Work to be completed:
Output exactly the lines that run from the top of the entries to the line holding "attestation with a fresh nonce. *)", including both of those lines.

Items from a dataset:
== Segment start ==

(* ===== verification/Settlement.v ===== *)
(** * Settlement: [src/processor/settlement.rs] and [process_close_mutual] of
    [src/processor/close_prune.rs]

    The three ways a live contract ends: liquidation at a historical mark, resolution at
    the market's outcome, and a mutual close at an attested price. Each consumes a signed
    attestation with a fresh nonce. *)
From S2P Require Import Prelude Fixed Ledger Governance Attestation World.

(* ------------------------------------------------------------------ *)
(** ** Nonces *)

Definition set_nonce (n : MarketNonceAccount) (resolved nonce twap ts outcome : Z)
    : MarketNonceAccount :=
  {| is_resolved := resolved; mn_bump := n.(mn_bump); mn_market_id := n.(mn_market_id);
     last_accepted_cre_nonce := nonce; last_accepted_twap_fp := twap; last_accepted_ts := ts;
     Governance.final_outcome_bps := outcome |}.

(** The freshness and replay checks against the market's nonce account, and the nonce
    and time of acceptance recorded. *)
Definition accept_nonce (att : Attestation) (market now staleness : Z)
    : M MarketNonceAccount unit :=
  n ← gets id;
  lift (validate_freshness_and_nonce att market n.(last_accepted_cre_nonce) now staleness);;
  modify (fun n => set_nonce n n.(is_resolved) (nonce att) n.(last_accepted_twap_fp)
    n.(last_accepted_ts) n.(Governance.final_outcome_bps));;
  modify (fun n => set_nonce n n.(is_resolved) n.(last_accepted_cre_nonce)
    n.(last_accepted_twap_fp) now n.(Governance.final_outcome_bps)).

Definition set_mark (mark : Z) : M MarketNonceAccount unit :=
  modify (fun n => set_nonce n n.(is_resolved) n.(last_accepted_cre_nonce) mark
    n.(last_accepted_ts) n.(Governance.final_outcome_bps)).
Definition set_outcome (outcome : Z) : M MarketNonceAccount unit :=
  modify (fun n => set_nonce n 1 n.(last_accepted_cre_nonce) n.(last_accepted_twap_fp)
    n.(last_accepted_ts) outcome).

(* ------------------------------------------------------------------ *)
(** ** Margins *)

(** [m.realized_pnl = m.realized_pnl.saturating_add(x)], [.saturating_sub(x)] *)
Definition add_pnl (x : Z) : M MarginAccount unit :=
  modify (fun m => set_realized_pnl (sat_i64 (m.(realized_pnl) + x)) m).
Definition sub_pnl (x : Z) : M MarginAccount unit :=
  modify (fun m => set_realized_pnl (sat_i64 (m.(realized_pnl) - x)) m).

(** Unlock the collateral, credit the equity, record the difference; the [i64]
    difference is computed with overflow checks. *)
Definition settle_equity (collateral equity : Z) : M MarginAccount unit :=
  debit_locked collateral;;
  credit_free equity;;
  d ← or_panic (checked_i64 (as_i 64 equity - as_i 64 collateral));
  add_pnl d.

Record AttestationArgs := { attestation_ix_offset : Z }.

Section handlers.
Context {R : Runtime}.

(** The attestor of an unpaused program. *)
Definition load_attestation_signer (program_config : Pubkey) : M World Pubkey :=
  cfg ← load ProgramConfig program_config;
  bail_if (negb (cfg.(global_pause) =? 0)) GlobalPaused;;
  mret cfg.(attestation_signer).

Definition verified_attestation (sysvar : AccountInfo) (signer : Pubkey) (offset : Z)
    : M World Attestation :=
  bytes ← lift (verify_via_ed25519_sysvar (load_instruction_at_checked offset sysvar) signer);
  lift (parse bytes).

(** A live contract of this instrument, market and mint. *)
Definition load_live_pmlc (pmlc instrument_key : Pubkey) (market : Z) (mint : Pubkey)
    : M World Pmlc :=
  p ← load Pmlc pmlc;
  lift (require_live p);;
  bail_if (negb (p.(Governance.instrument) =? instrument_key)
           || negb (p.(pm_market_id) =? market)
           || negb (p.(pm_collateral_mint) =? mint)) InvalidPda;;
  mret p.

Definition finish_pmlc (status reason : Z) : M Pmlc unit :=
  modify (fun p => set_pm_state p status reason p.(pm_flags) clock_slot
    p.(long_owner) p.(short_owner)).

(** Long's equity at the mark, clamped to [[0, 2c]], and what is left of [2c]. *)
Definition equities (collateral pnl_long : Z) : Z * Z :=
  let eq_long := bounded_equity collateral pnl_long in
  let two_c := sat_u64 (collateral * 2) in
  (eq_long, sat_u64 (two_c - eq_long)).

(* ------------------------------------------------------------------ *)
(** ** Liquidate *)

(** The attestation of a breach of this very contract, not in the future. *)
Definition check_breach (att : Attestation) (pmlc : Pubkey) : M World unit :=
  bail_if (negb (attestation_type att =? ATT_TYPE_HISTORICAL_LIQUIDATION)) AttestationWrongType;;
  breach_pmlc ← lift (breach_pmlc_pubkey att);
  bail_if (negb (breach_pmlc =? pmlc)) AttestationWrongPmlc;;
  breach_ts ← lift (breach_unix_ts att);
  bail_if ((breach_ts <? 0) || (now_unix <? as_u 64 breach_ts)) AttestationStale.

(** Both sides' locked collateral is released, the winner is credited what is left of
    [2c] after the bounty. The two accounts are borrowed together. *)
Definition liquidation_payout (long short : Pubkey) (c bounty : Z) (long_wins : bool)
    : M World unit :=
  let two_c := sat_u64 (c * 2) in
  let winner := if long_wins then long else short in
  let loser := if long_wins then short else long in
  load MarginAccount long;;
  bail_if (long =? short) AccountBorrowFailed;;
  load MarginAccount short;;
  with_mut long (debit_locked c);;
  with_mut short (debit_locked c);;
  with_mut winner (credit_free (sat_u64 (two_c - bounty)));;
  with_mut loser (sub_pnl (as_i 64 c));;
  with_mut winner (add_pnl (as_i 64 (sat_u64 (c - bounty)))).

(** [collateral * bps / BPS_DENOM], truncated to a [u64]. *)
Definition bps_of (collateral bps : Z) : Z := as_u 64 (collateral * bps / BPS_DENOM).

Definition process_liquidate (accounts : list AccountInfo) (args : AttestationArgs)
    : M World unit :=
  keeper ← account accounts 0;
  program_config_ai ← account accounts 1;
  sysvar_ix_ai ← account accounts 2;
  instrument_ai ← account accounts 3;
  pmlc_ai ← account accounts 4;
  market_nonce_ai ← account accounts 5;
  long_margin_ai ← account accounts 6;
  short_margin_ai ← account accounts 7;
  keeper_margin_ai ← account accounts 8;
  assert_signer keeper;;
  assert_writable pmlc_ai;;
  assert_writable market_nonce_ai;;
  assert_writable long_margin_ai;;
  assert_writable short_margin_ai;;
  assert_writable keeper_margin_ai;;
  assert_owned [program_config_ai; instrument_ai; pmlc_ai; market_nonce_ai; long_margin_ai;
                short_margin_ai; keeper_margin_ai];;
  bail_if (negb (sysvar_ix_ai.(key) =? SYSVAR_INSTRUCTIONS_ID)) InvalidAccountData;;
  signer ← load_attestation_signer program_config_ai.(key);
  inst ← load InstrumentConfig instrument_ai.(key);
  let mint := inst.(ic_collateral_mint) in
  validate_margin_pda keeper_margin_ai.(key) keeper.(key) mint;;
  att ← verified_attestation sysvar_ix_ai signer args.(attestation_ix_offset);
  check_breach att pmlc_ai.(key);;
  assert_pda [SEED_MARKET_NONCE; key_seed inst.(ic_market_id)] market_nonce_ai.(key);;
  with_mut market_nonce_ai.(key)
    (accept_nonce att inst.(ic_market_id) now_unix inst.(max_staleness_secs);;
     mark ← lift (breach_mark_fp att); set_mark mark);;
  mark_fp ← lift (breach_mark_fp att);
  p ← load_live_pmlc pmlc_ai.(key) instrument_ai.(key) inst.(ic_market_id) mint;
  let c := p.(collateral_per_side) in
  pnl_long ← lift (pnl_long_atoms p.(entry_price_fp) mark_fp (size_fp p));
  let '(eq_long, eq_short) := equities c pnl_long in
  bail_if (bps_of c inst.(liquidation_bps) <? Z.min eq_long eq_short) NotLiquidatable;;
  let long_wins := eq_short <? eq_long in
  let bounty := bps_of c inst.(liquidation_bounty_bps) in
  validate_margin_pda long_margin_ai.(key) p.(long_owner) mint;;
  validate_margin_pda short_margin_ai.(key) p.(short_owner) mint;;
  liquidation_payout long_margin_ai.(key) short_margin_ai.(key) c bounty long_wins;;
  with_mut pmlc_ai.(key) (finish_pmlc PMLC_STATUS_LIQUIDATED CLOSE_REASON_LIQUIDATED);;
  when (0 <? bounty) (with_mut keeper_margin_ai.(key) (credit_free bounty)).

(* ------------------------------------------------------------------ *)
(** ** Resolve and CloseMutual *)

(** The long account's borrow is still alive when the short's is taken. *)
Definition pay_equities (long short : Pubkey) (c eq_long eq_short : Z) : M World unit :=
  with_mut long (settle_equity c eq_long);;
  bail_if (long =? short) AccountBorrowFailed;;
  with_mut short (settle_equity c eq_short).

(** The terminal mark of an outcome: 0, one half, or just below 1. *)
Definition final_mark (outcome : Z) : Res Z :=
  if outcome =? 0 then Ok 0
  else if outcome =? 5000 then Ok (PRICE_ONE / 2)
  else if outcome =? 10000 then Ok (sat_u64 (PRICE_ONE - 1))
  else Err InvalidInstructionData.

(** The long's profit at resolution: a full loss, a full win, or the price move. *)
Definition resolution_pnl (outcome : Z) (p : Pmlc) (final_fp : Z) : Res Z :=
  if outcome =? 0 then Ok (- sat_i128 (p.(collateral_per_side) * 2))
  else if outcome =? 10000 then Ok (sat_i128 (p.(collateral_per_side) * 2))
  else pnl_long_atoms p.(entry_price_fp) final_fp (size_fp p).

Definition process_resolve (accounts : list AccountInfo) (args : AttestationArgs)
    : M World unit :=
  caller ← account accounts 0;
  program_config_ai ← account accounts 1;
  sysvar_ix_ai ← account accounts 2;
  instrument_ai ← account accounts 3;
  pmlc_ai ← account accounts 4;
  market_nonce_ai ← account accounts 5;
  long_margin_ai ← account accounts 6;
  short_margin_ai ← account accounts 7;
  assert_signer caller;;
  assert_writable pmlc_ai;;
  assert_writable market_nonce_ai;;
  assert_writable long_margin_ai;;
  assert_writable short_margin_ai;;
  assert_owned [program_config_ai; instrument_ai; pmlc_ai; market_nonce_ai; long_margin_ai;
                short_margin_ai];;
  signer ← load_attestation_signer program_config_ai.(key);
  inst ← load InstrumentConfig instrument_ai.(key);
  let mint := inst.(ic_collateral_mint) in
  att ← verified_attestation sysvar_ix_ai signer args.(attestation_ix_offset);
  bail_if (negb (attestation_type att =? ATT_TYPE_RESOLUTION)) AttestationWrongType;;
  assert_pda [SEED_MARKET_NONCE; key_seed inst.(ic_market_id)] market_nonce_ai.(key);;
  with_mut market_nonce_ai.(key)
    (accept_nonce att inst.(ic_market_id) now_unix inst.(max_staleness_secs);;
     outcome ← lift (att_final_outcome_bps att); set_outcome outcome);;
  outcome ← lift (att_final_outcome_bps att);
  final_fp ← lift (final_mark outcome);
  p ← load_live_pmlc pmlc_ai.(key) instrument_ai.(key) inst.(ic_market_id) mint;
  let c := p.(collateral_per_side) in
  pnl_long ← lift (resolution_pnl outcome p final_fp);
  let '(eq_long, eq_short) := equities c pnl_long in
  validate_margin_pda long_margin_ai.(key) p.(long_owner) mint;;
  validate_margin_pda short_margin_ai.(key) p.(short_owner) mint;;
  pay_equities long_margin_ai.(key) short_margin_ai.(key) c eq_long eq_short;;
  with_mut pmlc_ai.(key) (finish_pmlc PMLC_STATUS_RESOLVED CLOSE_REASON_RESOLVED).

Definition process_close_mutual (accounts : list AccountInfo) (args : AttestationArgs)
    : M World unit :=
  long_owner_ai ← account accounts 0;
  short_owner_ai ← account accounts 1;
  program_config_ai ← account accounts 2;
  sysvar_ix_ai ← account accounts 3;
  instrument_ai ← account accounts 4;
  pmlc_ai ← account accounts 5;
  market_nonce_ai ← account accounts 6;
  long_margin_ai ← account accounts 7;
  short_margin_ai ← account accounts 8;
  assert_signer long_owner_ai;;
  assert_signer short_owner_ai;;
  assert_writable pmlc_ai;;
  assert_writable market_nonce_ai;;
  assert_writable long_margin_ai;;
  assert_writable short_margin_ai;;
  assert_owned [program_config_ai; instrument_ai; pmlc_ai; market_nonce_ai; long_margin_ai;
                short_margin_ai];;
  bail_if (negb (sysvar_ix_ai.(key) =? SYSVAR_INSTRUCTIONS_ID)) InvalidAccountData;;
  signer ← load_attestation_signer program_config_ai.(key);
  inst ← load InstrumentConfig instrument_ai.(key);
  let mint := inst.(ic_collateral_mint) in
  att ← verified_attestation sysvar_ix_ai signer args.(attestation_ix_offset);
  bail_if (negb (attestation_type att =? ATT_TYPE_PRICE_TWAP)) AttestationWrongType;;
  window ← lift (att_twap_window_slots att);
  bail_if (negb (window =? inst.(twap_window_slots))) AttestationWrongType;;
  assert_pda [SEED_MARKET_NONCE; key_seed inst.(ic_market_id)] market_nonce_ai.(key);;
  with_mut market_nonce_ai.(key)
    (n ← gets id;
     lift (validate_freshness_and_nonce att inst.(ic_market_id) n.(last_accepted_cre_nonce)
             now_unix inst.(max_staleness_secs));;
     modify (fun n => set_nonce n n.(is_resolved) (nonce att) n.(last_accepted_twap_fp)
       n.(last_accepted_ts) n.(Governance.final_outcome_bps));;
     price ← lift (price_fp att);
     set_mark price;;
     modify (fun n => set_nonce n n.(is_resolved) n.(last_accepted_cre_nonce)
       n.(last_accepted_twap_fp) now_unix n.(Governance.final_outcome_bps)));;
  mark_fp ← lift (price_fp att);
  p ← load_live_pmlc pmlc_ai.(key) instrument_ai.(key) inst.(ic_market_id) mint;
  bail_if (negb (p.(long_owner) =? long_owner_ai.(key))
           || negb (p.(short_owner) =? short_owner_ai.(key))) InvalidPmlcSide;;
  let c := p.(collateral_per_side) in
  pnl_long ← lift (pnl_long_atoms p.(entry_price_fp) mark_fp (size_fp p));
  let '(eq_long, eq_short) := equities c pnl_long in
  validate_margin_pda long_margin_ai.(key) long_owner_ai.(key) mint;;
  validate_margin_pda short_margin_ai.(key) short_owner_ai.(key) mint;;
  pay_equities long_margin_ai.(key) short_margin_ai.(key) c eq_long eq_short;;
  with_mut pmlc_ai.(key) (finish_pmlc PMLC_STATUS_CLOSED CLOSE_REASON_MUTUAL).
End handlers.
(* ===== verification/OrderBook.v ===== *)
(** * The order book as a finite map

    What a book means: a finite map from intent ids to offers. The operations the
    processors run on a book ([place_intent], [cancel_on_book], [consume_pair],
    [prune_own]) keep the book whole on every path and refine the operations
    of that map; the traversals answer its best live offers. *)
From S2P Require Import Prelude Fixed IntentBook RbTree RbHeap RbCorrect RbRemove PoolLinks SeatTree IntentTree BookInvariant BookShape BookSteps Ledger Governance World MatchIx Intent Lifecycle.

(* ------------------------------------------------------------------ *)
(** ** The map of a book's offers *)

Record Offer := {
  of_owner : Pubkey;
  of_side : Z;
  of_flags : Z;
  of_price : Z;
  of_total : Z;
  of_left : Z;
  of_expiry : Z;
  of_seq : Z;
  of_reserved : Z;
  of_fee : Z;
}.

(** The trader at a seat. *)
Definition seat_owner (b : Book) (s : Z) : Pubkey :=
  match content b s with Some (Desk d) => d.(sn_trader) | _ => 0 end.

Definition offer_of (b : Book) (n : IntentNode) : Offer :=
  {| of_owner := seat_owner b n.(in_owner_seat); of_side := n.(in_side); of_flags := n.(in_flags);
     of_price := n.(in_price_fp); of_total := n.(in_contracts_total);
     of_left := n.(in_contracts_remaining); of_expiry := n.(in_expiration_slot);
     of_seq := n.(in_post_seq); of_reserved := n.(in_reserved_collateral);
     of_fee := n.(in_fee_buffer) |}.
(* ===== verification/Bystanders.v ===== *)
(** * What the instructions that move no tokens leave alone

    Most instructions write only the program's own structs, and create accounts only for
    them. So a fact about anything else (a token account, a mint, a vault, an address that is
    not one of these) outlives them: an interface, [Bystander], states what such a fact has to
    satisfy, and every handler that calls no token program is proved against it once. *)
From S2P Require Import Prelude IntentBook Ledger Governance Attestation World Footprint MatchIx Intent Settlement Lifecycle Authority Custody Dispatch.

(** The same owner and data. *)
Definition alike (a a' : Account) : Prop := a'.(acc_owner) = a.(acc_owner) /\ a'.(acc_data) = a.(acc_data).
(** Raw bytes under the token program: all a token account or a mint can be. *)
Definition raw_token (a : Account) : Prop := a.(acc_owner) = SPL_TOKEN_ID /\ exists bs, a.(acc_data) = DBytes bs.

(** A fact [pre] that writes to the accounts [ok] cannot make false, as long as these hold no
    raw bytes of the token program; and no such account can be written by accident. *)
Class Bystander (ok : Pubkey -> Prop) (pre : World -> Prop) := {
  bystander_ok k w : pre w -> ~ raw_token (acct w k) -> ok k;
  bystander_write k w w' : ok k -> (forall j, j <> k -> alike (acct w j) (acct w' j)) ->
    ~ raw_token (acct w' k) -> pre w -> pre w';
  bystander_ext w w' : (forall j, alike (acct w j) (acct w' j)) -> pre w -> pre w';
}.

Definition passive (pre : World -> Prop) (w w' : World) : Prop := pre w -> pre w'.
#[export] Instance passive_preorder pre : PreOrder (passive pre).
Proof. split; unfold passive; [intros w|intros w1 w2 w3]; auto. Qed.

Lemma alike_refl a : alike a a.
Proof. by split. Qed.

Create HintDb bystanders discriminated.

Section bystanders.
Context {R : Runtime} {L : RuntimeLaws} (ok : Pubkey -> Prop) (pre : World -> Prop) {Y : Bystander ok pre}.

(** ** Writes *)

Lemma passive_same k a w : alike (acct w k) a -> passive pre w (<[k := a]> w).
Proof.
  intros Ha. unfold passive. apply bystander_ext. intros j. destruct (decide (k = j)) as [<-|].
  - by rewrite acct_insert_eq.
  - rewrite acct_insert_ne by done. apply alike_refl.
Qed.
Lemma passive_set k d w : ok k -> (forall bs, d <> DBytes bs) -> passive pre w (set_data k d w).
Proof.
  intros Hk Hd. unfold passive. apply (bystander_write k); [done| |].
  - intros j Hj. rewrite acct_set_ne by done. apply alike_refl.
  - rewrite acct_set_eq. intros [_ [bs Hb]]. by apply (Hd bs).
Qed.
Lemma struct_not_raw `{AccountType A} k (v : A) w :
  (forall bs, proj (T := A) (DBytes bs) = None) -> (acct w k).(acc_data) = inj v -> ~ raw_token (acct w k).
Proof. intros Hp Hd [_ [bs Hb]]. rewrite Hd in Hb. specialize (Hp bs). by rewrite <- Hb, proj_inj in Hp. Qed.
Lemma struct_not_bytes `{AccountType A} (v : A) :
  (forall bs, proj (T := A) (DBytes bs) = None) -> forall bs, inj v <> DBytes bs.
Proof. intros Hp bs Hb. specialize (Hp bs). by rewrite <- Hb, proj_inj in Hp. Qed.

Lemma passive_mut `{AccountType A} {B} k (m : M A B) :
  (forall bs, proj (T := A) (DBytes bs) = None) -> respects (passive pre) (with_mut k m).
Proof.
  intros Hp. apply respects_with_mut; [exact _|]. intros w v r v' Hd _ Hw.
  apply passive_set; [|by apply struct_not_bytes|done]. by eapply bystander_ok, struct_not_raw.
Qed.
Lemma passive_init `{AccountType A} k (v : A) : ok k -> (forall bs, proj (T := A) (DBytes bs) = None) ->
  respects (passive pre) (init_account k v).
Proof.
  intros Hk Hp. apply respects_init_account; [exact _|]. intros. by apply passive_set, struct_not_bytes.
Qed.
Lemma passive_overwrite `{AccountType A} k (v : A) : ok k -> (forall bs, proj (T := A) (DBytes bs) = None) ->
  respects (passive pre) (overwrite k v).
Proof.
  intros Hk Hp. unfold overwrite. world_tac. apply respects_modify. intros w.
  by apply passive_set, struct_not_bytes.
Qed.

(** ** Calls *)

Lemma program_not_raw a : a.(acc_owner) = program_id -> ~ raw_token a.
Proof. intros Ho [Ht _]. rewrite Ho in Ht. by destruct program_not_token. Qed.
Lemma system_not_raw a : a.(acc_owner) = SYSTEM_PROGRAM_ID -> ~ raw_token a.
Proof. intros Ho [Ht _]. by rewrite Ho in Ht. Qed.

== Segment end ==

Task output:
(* ===== verification/Settlement.v ===== *)
(** * Settlement: [src/processor/settlement.rs] and [process_close_mutual] of
    [src/processor/close_prune.rs]

    The three ways a live contract ends: liquidation at a historical mark, resolution at
    the market's outcome, and a mutual close at an attested price. Each consumes a signed
    attestation with a fresh nonce. *)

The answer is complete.